Day One: March 16, 2020

I don’t want to stay home, and yet I want nothing more than to stay home.

I’ve been home for a week. It was spring break, and five glorious days off school were mine! No big plans for me, just some work and some r & r and some time with Mom, doing the mother daughter things: lunch, shopping, movies. The week started off just fine. Yes, there was some rain, but that only made staying in doing nothing that much better. Then it cleared up some, and Mom & I got together and did our thing. It was great. That was last Saturday. On Tuesday we got together again, this time we went to the movies. We had a terrific time and planned to get together again on Thursday. Then all hell broke loose.

1200px-Pandemiclogo.svgWatching the news and reading articles left me with a sense of dread and doom. I did not want to be a part of that, so I switched off my social media and got off my behind. My sweetheart and I did some grocery shopping, made sure we had tp, and planned to lay low. I called Mom to see how she was doing and if she needed anything. She was fine, and said she did not need a thing. Then I told her our plans Thursday were going to have to be delayed. I was not willing to take my eighty-something year old mother into a crowded place just so we could have a nice lunch. She was disappointed, but claimed to understand my reasoning. I think she was just trying to be agreeable.

Since then schools have been shut down in several states, my own included. It was a weight off my chest when the announcement was made last Thursday that our district would close. The entire state is now closed at least until March 27, but between you and me I don’t think schools will be ready to reopen that soon. I keep getting snippets of information, like everyone else. One friend in New York has told me what her district is doing, another friend, who has a daughter in Seattle, has shared some of her experiences. Getting these first and secondhand accounts is powerful. These are REAL people, not alarmists.

Each day I recommit to staying away from people, but it’s so difficult. When my 21 year old called me and asked if we could go to the grocery store together (clearly he was low on funds) I, of course, said yes.
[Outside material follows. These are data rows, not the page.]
(** * The board store of the boards plugin: boards, their history, members

    A shallow embedding of [server/services/store/sqlstore/board.go].

    The storage engine is modelled by the tables the file reads and writes,
    each a list of rows in physical order.  A JSON column is kept as the
    value it decodes to: [MarshalJSONB] on the way in and the
    [json.Unmarshal] of [boardsFromRows] on the way out are taken to be
    inverse to each other on the values the encoder accepts, and the
    encoder's refusals are an oracle of the environment.  Columns hold no
    SQL NULL, so every [COALESCE] of the column lists is the identity.
    Transport failures of the engine are outside the model; a statement
    fails only where the schema makes it fail.  Wall-clock readings
    ([utils.GetMillis]) and the engine's [insert_at] stamps are arguments of
    the operations that take them. *)

From stdpp Require Import base decidable option list strings gmap.
From Stdlib Require Import ZArith Lia Sorted Permutation.

Open Scope string_scope.
Open Scope Z_scope.

(** ** Values *)

(** What an [interface{}] holds after [json.Unmarshal]. *)
#[warnings="-register-all"]
Inductive JSON : Type :=
| JNull
| JBool (b : bool)
| JNumber (literal : string)
| JString (s : string)
| JArray (items : list JSON)
| JObject (fields : list (string * JSON)).

Lemma JSON_eq_dec : forall x y : JSON, {x = y} + {x <> y}.
Proof.
  fix IH 1.
  intros x y; destruct x as [|b|n|s|xs|fs], y as [|b'|n'|s'|ys|gs];
    try (right; discriminate).
  - left; reflexivity.
  - destruct (Bool.bool_dec b b') as [->|N]; [left; reflexivity|right; congruence].
  - destruct (String.string_dec n n') as [->|N]; [left; reflexivity|right; congruence].
  - destruct (String.string_dec s s') as [->|N]; [left; reflexivity|right; congruence].
  - destruct (List.list_eq_dec IH xs ys) as [->|N];
      [left; reflexivity|right; congruence].
  - assert (D : forall p q : string * JSON, {p = q} + {p <> q}).
    { intros [k v] [k' v'].
      destruct (String.string_dec k k') as [->|N]; [|right; congruence].
      destruct (IH v v') as [->|N]; [left; reflexivity|right; congruence]. }
    destruct (List.list_eq_dec D fs gs) as [->|N];
      [left; reflexivity|right; congruence].
Defined.

#[global] Instance JSON_EqDecision : EqDecision JSON := JSON_eq_dec.

(** [map[string]interface{}]; [None] is the nil map. *)
Definition GoMap : Type := option (gmap string JSON).

(** [[]map[string]interface{}]; [None] is the nil slice. *)
Definition GoMapSlice : Type := option (list (gmap string JSON)).

(** ** Errors and results *)

Inductive error : Type :=
| ErrNotFound (entity : string)                 (* model.NewErrNotFound *)
| AppError (StatusCode : Z)                     (* mmModel.AppError *)
| ErrOther (msg : string)
| Errorf (format : string) (arg : string) (cause : error). (* fmt.Errorf with %w *)

(** What a call comes back with: a value, an error, or a run-time panic. *)
Inductive Result (A : Type) : Type :=
| Ok (a : A)
| Err (e : error)
| Panic (msg : string).
Arguments Ok {A} a.
Arguments Err {A} e.
Arguments Panic {A} msg.

Definition StatusNotFound : Z := 404.           (* http.StatusNotFound *)

(** ** model.Board, model.BoardMember, model.User *)

Record Board : Type := mkBoard {
  ID : string;
  TeamID : string;
  ChannelID : string;
  CreatedBy : string;
  ModifiedBy : string;
  Type_ : string;
  MinimumRole : string;
  Title : string;
  Description : string;
  Icon : string;
  ShowDescription : bool;
  IsTemplate : bool;
  TemplateVersion : Z;
  Properties : GoMap;
  CardProperties : GoMapSlice;
  CreateAt : Z;
  UpdateAt : Z;
  DeleteAt : Z
}.

#[global] Instance Board_EqDecision : EqDecision Board.
Proof. solve_decision. Defined.

Record BoardMember : Type := mkBoardMember {
  BoardID : string;
  UserID : string;
  Roles : string;
  MemberMinimumRole : string;
  SchemeAdmin : bool;
  SchemeEditor : bool;
  SchemeCommenter : bool;
  SchemeViewer : bool;
  Synthetic : bool
}.

Record User : Type := mkUser {
  UserId : string;
  IsGuest : bool
}.

Record QueryBoardHistoryOptions : Type := mkHistoryOptions {
  BeforeUpdateAt : Z;
  AfterUpdateAt : Z;
  Limit : N;
  Descending : bool
}.

Inductive BoardSearchField : Type :=
| BoardSearchFieldTitle
| BoardSearchFieldPropertyName.

Inductive DBType : Type :=
| PostgresDBType
| MysqlDBType
| SqliteDBType
| OtherDBType (name : string).

(** ** Tables *)

(** A row of [boards_history]: the snapshot and the engine's stamp. *)
Record BoardHistoryRow : Type := mkHistoryRow {
  insert_at : Z;
  snapshot : Board
}.

(** A row of [board_members]. *)
Record BoardMemberRow : Type := mkMemberRow {
  board_id : string;
  user_id : string;
  roles : string;
  scheme_admin : bool;
  scheme_editor : bool;
  scheme_commenter : bool;
  scheme_viewer : bool
}.

(** A row of [board_members_history]. *)
Record BoardMemberHistoryRow : Type := mkMemberHistoryRow {
  h_board_id : string;
  h_user_id : string;
  h_action : string;
  h_insert_at : Z
}.

(** Rows of the host's [TeamMembers] and [ChannelMembers]. *)
Record TeamMemberRow : Type := mkTeamMember {
  tm_teamid : string;
  tm_userID : string;
  tm_deleteAt : Z
}.

Record ChannelMemberRow : Type := mkChannelMember {
  cm_channelId : string;
  cm_userId : string
}.

(** A call made to the children collaborator of [blocks.go]. *)
Inductive ChildrenCall : Type :=
| DeleteBlockChildren (boardID parentID userID : string)
| UndeleteBlockChildren (boardID parentID userID : string).

Record Store : Type := mkStore {
  boards : list Board;
  boards_history : list BoardHistoryRow;
  board_members : list BoardMemberRow;
  board_members_history : list BoardMemberHistoryRow;
  TeamMembers : list TeamMemberRow;
  ChannelMembers : list ChannelMemberRow;
  children : list ChildrenCall
}.

(** ** The environment

    What [board.go] uses and does not define: constants of the [model]
    package, the dialect, library functions, and the collaborators reached
    through the store and the services API. *)

Record Env : Type := mkEnv {
  GlobalTeamID : string;                          (* model.GlobalTeamID *)
  SystemUserID : string;                          (* model.SystemUserID *)
  BoardTypeOpen : string;                         (* model.BoardTypeOpen *)
  dbType : DBType;                                (* s.dbType *)
  sha256_hex : string -> string;    (* fmt.Sprintf("%x", sha256.Sum256(..)) *)
  marshalProperties : GoMap -> option error;      (* s.MarshalJSONB, refusals *)
  marshalCardProperties : GoMapSlice -> option error;
  IsErrNotFound : error -> bool;                  (* model.IsErrNotFound *)
  GetUserByID : string -> Result User;            (* s.GetUserByID *)
  getUserByID : string -> Result User;            (* s.getUserByID(db, ..) *)
  GetBoard : Store -> string -> Result Board;     (* s.GetBoard *)
  GetChannelMember : string -> string -> option error; (* servicesAPI *)
  GetTeamMember : string -> string -> option error;    (* servicesAPI *)
  deleteBlockChildren : string -> string -> string -> option error;
  undeleteBlockChildren : string -> string -> string -> option error;
  TrimSpace : string -> string;                   (* strings.TrimSpace *)
  Split : string -> string -> list string;        (* strings.Split *)
  ToLower : string -> string;                     (* strings.ToLower *)
  sqlHolds : string -> string -> Board -> bool    (* the engine on a predicate *)
}.

(** ** Store operations as state-passing computations *)

Definition M (A : Type) : Type := Store -> Result A * Store.

Definition ret {A : Type} (a : A) : M A := fun st => (Ok a, st).
Definition fail {A : Type} (e : error) : M A := fun st => (Err e, st).
Definition panic {A : Type} (msg : string) : M A := fun st => (Panic msg, st).

Definition bind {A B : Type} (m : M A) (k : A -> M B) : M B :=
  fun st =>
    match m st with
    | (Ok a, st') => k a st'
    | (Err e, st') => (Err e, st')
    | (Panic msg, st') => (Panic msg, st')
    end.

Notation "'do' x <- m ; k" := (bind m (fun x => k))
  (at level 10, x name, m at level 100, k at level 200).
Notation "m ;; k" := (bind m (fun _ => k))
  (at level 100, k at level 200, right associativity).

Definition gets {A : Type} (f : Store -> A) : M A := fun st => (Ok (f st), st).
Definition modify (f : Store -> Store) : M unit := fun st => (Ok tt, f st).

(** [if err != nil { return err }] on an oracle that reports refusals. *)
Definition check (r : option error) : M unit :=
  match r with
  | None => ret tt
  | Some e => fail e
  end.

(** A collaborator's answer, threaded into the computation. *)
Definition call {A : Type} (r : Result A) : M A := fun st => (r, st).

(** Table updates. *)
Definition set_boards (f : list Board -> list Board) (st : Store) : Store :=
  mkStore (f (boards st)) (boards_history st) (board_members st)
          (board_members_history st) (TeamMembers st) (ChannelMembers st)
          (children st).

Definition set_boards_history
    (f : list BoardHistoryRow -> list BoardHistoryRow) (st : Store) : Store :=
  mkStore (boards st) (f (boards_history st)) (board_members st)
          (board_members_history st) (TeamMembers st) (ChannelMembers st)
          (children st).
And when my brother, mother, and niece asked me to join them for a family St. Patrick’s meal, well, I said yes to that too. But that’s it. I’m not going anywhere after that. Unless I have to.

As of right now, I don’t really know what I have to do. I’ve been gathering some resources for teachers and parents, but honestly, there’s simply too much to sort through. I’m so grateful to all the children’s presses, publishers, authors, bookstores, and curriculum websites. You’ve been so generous with your time and resources. The only issue is that there’s SO much that it’s overwhelming, even for someone like me, who is familiar with much of it (unlike parents). How are we going to pare this down to its most impactful elements and share it equally? How are we going to reach and engage our students when we’re all living in a shared state of disbelief?

I’m sure some guidance will be forthcoming, at least in regard to work. For now I’m grateful that my loved ones are all healthy, and we have what we need. I hope you can say the same.